Stored data
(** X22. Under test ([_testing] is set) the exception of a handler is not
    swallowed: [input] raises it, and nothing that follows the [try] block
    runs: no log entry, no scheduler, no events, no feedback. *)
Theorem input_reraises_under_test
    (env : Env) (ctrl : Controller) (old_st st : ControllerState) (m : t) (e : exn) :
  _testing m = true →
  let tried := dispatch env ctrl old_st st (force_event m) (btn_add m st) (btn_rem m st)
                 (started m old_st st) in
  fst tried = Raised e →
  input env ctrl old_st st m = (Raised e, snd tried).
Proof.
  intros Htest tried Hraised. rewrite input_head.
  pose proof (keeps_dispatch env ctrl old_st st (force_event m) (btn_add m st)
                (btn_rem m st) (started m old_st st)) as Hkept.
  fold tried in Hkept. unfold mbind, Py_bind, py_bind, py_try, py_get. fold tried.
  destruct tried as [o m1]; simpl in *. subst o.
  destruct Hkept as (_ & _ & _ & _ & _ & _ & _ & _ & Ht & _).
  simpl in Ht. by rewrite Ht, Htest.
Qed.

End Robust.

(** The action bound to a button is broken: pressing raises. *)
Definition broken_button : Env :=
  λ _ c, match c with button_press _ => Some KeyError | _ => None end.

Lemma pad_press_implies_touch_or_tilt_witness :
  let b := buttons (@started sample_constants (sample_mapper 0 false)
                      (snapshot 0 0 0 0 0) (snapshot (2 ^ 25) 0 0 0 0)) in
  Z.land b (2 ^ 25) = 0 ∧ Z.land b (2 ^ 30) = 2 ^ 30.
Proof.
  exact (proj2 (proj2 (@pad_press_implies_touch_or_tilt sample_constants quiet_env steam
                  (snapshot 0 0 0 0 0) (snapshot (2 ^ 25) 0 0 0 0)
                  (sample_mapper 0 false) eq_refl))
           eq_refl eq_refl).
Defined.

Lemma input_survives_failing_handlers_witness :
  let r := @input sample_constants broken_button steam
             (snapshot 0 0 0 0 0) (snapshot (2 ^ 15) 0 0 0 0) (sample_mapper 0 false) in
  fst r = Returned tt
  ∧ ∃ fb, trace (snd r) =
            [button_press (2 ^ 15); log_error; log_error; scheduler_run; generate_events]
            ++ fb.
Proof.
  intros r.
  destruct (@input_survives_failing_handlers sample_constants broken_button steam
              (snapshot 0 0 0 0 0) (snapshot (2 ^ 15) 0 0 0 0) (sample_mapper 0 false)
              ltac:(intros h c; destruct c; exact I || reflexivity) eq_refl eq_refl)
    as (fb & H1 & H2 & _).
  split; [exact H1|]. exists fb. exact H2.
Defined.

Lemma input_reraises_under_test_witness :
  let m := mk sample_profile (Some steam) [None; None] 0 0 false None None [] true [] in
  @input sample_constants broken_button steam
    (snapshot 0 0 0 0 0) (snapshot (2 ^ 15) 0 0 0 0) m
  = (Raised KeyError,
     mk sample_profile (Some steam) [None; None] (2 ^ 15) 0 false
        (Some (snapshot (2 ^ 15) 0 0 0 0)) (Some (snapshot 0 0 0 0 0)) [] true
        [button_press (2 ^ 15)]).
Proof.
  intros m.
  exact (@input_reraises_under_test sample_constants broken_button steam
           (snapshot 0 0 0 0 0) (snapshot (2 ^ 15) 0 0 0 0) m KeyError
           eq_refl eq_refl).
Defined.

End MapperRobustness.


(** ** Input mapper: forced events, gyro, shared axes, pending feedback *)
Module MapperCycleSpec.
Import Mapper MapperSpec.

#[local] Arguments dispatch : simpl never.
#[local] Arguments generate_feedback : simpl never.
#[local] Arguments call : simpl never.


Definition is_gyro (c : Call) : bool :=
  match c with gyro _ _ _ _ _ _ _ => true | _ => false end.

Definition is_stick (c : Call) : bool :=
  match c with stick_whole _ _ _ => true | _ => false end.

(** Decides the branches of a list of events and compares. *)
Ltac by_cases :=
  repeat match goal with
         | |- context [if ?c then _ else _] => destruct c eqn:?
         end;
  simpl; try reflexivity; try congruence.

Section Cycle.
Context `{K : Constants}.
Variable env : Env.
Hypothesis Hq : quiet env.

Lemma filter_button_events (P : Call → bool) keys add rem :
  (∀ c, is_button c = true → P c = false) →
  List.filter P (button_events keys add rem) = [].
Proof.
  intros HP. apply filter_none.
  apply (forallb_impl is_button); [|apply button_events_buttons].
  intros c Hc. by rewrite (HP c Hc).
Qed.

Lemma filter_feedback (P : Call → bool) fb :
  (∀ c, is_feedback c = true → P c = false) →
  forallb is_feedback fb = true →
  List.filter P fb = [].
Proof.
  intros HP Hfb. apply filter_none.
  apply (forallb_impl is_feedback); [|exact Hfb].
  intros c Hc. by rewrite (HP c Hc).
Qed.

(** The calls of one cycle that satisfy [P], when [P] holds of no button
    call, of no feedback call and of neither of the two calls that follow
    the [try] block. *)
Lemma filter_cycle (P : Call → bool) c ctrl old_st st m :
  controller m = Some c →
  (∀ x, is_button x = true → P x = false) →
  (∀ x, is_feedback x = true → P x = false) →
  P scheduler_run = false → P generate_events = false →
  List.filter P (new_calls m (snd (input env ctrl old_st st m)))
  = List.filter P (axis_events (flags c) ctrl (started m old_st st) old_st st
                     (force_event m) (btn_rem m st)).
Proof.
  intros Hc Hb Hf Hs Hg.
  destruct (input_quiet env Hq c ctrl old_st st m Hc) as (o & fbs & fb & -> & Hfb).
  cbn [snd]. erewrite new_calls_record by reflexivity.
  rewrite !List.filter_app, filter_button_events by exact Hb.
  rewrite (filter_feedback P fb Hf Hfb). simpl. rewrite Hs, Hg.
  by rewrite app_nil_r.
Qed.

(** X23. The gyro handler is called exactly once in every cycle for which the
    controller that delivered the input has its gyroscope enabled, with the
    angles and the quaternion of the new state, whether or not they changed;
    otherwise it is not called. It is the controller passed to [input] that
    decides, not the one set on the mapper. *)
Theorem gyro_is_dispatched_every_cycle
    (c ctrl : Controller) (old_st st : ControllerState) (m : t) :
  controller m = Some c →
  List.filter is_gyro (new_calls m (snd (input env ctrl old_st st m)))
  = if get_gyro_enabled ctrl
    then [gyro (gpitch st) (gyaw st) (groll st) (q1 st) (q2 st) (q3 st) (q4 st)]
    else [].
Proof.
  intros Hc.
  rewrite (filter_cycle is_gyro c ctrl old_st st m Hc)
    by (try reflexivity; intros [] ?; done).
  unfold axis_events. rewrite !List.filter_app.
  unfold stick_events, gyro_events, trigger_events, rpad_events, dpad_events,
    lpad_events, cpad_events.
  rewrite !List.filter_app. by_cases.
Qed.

* * *

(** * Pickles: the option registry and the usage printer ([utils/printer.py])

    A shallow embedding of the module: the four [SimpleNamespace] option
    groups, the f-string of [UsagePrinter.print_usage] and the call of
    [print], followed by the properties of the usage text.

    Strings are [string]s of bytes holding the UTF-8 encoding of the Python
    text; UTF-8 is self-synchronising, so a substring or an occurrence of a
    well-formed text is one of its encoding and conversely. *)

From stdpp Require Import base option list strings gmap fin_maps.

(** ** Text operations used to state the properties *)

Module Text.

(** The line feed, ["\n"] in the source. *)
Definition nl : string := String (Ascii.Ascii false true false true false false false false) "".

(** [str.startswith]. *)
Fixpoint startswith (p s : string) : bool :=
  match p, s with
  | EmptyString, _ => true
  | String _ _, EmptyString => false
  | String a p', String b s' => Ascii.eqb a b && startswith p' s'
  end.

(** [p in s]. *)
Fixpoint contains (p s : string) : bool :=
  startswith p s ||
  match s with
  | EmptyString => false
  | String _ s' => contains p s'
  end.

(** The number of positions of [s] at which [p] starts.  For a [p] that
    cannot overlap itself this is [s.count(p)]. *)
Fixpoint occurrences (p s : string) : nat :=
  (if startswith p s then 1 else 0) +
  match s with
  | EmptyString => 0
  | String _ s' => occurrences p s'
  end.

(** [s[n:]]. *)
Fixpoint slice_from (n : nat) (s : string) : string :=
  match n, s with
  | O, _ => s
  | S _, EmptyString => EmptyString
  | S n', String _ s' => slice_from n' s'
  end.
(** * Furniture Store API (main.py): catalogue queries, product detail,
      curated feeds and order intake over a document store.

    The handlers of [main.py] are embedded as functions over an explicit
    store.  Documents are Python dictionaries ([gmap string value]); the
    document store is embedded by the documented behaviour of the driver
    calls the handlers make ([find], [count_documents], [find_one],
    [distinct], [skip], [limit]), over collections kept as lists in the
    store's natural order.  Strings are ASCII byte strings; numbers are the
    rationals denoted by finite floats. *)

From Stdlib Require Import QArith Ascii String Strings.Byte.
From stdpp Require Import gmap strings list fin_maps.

--

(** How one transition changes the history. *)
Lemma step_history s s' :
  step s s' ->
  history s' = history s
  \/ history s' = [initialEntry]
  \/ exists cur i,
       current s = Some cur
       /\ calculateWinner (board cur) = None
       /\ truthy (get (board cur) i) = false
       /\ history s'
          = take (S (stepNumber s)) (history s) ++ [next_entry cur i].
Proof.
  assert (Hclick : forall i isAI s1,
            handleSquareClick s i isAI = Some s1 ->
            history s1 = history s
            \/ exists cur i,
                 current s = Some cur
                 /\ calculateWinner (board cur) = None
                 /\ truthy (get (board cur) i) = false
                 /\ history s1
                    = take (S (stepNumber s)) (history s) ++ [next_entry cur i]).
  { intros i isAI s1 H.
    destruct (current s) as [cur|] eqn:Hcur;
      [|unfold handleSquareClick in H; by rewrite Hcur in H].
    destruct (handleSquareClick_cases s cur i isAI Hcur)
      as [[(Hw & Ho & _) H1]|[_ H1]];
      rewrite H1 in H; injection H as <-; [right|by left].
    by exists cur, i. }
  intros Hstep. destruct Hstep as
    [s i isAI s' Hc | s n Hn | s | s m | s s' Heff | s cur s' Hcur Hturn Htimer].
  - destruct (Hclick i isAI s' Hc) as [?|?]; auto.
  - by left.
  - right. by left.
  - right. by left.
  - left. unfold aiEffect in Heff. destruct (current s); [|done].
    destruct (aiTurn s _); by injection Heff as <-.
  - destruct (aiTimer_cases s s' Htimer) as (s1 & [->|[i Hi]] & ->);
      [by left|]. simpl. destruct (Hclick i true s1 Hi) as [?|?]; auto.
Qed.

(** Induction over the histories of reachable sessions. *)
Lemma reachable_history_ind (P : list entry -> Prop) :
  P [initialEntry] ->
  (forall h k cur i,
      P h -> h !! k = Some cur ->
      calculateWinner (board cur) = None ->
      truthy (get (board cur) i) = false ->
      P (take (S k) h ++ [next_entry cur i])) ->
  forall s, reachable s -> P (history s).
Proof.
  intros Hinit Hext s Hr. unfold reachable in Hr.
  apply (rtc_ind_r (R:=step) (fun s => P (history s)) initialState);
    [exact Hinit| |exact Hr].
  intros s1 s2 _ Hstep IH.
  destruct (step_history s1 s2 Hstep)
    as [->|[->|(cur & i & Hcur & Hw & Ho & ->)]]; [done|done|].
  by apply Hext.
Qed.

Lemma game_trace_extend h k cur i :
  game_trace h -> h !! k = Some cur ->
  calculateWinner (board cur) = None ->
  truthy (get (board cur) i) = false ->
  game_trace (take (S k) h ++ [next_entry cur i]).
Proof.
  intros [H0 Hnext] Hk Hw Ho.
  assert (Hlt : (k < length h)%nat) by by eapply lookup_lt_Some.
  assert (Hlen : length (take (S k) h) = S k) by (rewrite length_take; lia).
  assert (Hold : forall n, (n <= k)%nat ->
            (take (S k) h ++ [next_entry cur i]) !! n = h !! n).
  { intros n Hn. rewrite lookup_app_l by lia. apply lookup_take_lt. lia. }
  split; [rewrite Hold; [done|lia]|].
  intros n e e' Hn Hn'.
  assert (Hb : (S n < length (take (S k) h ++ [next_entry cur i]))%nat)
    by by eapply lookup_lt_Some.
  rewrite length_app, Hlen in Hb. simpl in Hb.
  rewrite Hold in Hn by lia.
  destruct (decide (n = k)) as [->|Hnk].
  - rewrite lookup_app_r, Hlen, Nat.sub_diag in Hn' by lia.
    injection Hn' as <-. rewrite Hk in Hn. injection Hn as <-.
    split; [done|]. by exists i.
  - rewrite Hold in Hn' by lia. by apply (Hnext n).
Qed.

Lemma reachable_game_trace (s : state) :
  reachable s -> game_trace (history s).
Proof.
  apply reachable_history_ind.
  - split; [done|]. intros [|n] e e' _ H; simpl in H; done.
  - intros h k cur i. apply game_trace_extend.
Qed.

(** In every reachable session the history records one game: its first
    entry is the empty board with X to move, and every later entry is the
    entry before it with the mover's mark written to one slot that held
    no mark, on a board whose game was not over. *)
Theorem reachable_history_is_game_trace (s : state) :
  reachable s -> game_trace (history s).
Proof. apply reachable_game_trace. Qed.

**What is needed**
Among the records above, repeat exactly the line with "(∀ x, is_feedback x = true → P x = false) →", the line with "destruct (input_quiet env", and every line in between, and only those.

**Answer box**
  (∀ x, is_feedback x = true → P x = false) →
  P scheduler_run = false → P generate_events = false →
  List.filter P (new_calls m (snd (input env ctrl old_st st m)))
  = List.filter P (axis_events (flags c) ctrl (started m old_st st) old_st st
                     (force_event m) (btn_rem m st)).
Proof.
  intros Hc Hb Hf Hs Hg.
  destruct (input_quiet env Hq c ctrl old_st st m Hc) as (o & fbs & fb & -> & Hfb).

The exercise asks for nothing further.